<<<<

(** [with sync_playwright() as p: body] *)
Definition with_playwright {A} (body : M A) : M A :=
  invoke PlaywrightStart ;; finally body (invoke PlaywrightStop ;; pure tt).

(** Lines 40-41. *)
Definition card_title (card : handle) : M string :=
  title_el <- invoke (QuerySelector (Some card) NOTEBOOK_TITLE) ;;
  match title_el with
  | Some el => invoke (InnerText el)
  | None => pure "Untitled"
  end.

(** Lines 39-45: the loop appends to [notebooks] in place. *)
Fixpoint collect_cards (cards : list handle) (notebooks : list notebook)
  : block (list notebook) :=
  match cards with
  | [] => leave notebooks Fell
  | card :: rest =>
      step (card_title card) notebooks (fun title =>
      collect_cards rest (notebooks ++ [mkNotebook title card]))
  end.

Definition get_notebooks : M (list notebook) :=
  fun w =>
    let notebooks := [] in
    match
      step (invoke (WaitForSelector NOTEBOOK_CARD 10000%N)) notebooks (fun _ =>
      step (invoke (QuerySelectorAll NOTEBOOK_CARD)) notebooks (fun cards =>
      collect_cards cards notebooks)) w
    with
    | ((notebooks, Threw e), w1) =>
        if is_timeout e then (Ok notebooks, w1) else (Raised e, w1)
    | ((notebooks, _), w1) => (Ok notebooks, w1)
    end.

Definition create_notebook (name : string) : M bool :=
  try_except
    (create_btn <- query_either CREATE_NEW CREATE_BUTTON ;;
     match create_btn with
     | Some btn =>
         invoke (Click btn) ;;
         sleep 2000%N ;;
         name_input <- invoke (QuerySelector None NAME_INPUT) ;;
         match name_input with
         | Some input =>
             invoke (Fill input (JStr name)) ;;
             invoke (Press input "Enter") ;;
             sleep 1000%N
         | None => pure tt
         end ;;
         pure true
     | None => pure false
     end)
    (fun e =>
       print_stderr ("Error creating notebook: " ^ exn_text e) ;;
       pure false).

Definition add_website_source (url : json) : M add_result :=
  try_except
    (add_btn <- query_either ADD_SOURCE ADD_SOURCE_BUTTON ;;
     match add_btn with
     | None => pure (failure "Could not find Add Source button")
     | Some add_btn =>
         invoke (Click add_btn) ;;
         sleep 1000%N ;;
         website_option <- query_either WEBSITE SOURCE_TYPE_WEBSITE ;;
         match website_option with
         | None => pure (failure "Could not find Website option")
         | Some website_option =>
             invoke (Click website_option) ;;
             sleep 500%N ;;
             url_input <- query_either URL_INPUT WEBSITE_URL_INPUT ;;
             match url_input with
             | None => pure (failure "Could not find URL input")
             | Some url_input =>
                 invoke (Fill url_input url) ;;
                 invoke (Press url_input "Enter") ;;
                 sleep 3000%N ;;
                 pure (added_url url)
             end
         end
     end)
    (fun e => pure (failure (exn_text e))).

Definition add_file_source (file_path : json) : M add_result :=
  try_except
    (present <- os_path_exists file_path ;;
     if negb present then pure (failure ("File not found: " ^ py_str file_path))
     else
       add_btn <- query_either ADD_SOURCE ADD_SOURCE_BUTTON ;;
       match add_btn with
       | None => pure (failure "Could not find Add Source button")
       | Some add_btn =>
           invoke (Click add_btn) ;;
           sleep 1000%N ;;
           file_option <- query_either UPLOAD SOURCE_TYPE_UPLOAD ;;
           match file_option with
           | Some file_option => invoke (Click file_option) ;; sleep 500%N
           | None => pure tt
           end ;;
           file_input <- invoke (QuerySelector None FILE_INPUT) ;;
           match file_input with
           | Some file_input =>
               invoke (SetInputFiles file_input file_path) ;;
               sleep 5000%N ;;
               pure (added_file file_path)
           | None => pure (failure "Could not find file input")
           end
       end)
    (fun e => pure (failure (exn_text e))).

(** Lines 197-200: the first notebook whose lowered title is the lowered
    name. *)
Fixpoint find_notebook (notebooks : list notebook) (notebook_name : string)
  : option notebook :=
  match notebooks with
  | [] => None
  | nb :: rest =>
      if String.eqb (lower (title nb)) (lower notebook_name) then Some nb
      else find_notebook rest notebook_name
  end.

(** Lines 215-216: [source.get] raises on anything but a dict. *)
Definition source_type (s : source) : exn + json := py_get s "type" (JStr "website").
Definition source_value (s : source) : exn + json := py_get s "value" (JStr "").

(** Lines 215-223: the value of a request and the result of adding it. *)
Definition dispatch (s : source) : M (json * add_result) :=
  source_type <- lift (source_type s) ;;
  value <- lift (source_value s) ;;
  result <-
    (if is_str "website" source_type then add_website_source value
     else if is_str "file" source_type then add_file_source value
     else pure (failure ("Unknown source type: " ^ py_str source_type))) ;;
  pure (value, result).

(** Lines 225-231. *)
Definition record_outcome (results : upload_result) (value : json)
  (result : add_result) : upload_result :=
  if ar_success result then uploaded_append results value
  else failed_append results
         (mkFailed value (match ar_error result with
                          | Some e => e
                          | None => "Unknown error"
                          end)).

(** Lines 225-231 over a whole batch: each value with its result. *)
Definition record_all (results : upload_result)
  (done : list (json * add_result)) : upload_result :=
  fold_left (fun acc vr => record_outcome acc (fst vr) (snd vr)) done results.


(** Lines 215-234: the body of the loop, request after request. An
    exception of [source.get] leaves the loop, and the block. *)
Fixpoint add_sources (sources : list source) (results : upload_result)
  : block upload_result :=
  match sources with
  | [] => leave results Fell
  | s :: rest =>
      step (dispatch s) results (fun done =>
      let results := record_outcome results (fst done) (snd done) in
      step (sleep 1000%N) results (fun _ =>
      add_sources rest results))
  end.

>>>>

_Directions for this task_
Reproduce the material precisely, including every line.

_Response below_
(** [with sync_playwright() as p: body] *)
Definition with_playwright {A} (body : M A) : M A :=
  invoke PlaywrightStart ;; finally body (invoke PlaywrightStop ;; pure tt).

(** Lines 40-41. *)
Definition card_title (card : handle) : M string :=
  title_el <- invoke (QuerySelector (Some card) NOTEBOOK_TITLE) ;;
  match title_el with
  | Some el => invoke (InnerText el)
  | None => pure "Untitled"
  end.

(** Lines 39-45: the loop appends to [notebooks] in place. *)
Fixpoint collect_cards (cards : list handle) (notebooks : list notebook)
  : block (list notebook) :=
  match cards with
  | [] => leave notebooks Fell
  | card :: rest =>
      step (card_title card) notebooks (fun title =>
      collect_cards rest (notebooks ++ [mkNotebook title card]))
  end.

Definition get_notebooks : M (list notebook) :=
  fun w =>
    let notebooks := [] in
    match
      step (invoke (WaitForSelector NOTEBOOK_CARD 10000%N)) notebooks (fun _ =>
      step (invoke (QuerySelectorAll NOTEBOOK_CARD)) notebooks (fun cards =>
      collect_cards cards notebooks)) w
    with
    | ((notebooks, Threw e), w1) =>
        if is_timeout e then (Ok notebooks, w1) else (Raised e, w1)
    | ((notebooks, _), w1) => (Ok notebooks, w1)
    end.

Definition create_notebook (name : string) : M bool :=
  try_except
    (create_btn <- query_either CREATE_NEW CREATE_BUTTON ;;
     match create_btn with
     | Some btn =>
         invoke (Click btn) ;;
         sleep 2000%N ;;
         name_input <- invoke (QuerySelector None NAME_INPUT) ;;
         match name_input with
         | Some input =>
             invoke (Fill input (JStr name)) ;;
             invoke (Press input "Enter") ;;
             sleep 1000%N
         | None => pure tt
         end ;;
         pure true
     | None => pure false
     end)
    (fun e =>
       print_stderr ("Error creating notebook: " ^ exn_text e) ;;
       pure false).

Definition add_website_source (url : json) : M add_result :=
  try_except
    (add_btn <- query_either ADD_SOURCE ADD_SOURCE_BUTTON ;;
     match add_btn with
     | None => pure (failure "Could not find Add Source button")
     | Some add_btn =>
         invoke (Click add_btn) ;;
         sleep 1000%N ;;
         website_option <- query_either WEBSITE SOURCE_TYPE_WEBSITE ;;
         match website_option with
         | None => pure (failure "Could not find Website option")
         | Some website_option =>
             invoke (Click website_option) ;;
             sleep 500%N ;;
             url_input <- query_either URL_INPUT WEBSITE_URL_INPUT ;;
             match url_input with
             | None => pure (failure "Could not find URL input")
             | Some url_input =>
                 invoke (Fill url_input url) ;;
                 invoke (Press url_input "Enter") ;;
                 sleep 3000%N ;;
                 pure (added_url url)
             end
         end
     end)
    (fun e => pure (failure (exn_text e))).

Definition add_file_source (file_path : json) : M add_result :=
  try_except
    (present <- os_path_exists file_path ;;
     if negb present then pure (failure ("File not found: " ^ py_str file_path))
     else
       add_btn <- query_either ADD_SOURCE ADD_SOURCE_BUTTON ;;
       match add_btn with
       | None => pure (failure "Could not find Add Source button")
       | Some add_btn =>
           invoke (Click add_btn) ;;
           sleep 1000%N ;;
           file_option <- query_either UPLOAD SOURCE_TYPE_UPLOAD ;;
           match file_option with
           | Some file_option => invoke (Click file_option) ;; sleep 500%N
           | None => pure tt
           end ;;
           file_input <- invoke (QuerySelector None FILE_INPUT) ;;
           match file_input with
           | Some file_input =>
               invoke (SetInputFiles file_input file_path) ;;
               sleep 5000%N ;;
               pure (added_file file_path)
           | None => pure (failure "Could not find file input")
           end
       end)
    (fun e => pure (failure (exn_text e))).

(** Lines 197-200: the first notebook whose lowered title is the lowered
    name. *)
Fixpoint find_notebook (notebooks : list notebook) (notebook_name : string)
  : option notebook :=
  match notebooks with
  | [] => None
  | nb :: rest =>
      if String.eqb (lower (title nb)) (lower notebook_name) then Some nb
      else find_notebook rest notebook_name
  end.

(** Lines 215-216: [source.get] raises on anything but a dict. *)
Definition source_type (s : source) : exn + json := py_get s "type" (JStr "website").
Definition source_value (s : source) : exn + json := py_get s "value" (JStr "").

(** Lines 215-223: the value of a request and the result of adding it. *)
Definition dispatch (s : source) : M (json * add_result) :=
  source_type <- lift (source_type s) ;;
  value <- lift (source_value s) ;;
  result <-
    (if is_str "website" source_type then add_website_source value
     else if is_str "file" source_type then add_file_source value
     else pure (failure ("Unknown source type: " ^ py_str source_type))) ;;
  pure (value, result).

(** Lines 225-231. *)
Definition record_outcome (results : upload_result) (value : json)
  (result : add_result) : upload_result :=
  if ar_success result then uploaded_append results value
  else failed_append results
         (mkFailed value (match ar_error result with
                          | Some e => e
                          | None => "Unknown error"
                          end)).

(** Lines 225-231 over a whole batch: each value with its result. *)
Definition record_all (results : upload_result)
  (done : list (json * add_result)) : upload_result :=
  fold_left (fun acc vr => record_outcome acc (fst vr) (snd vr)) done results.


(** Lines 215-234: the body of the loop, request after request. An
    exception of [source.get] leaves the loop, and the block. *)
Fixpoint add_sources (sources : list source) (results : upload_result)
  : block upload_result :=
  match sources with
  | [] => leave results Fell
  | s :: rest =>
      step (dispatch s) results (fun done =>
      let results := record_outcome results (fst done) (snd done) in
      step (sleep 1000%N) results (fun _ =>
      add_sources rest results))
  end.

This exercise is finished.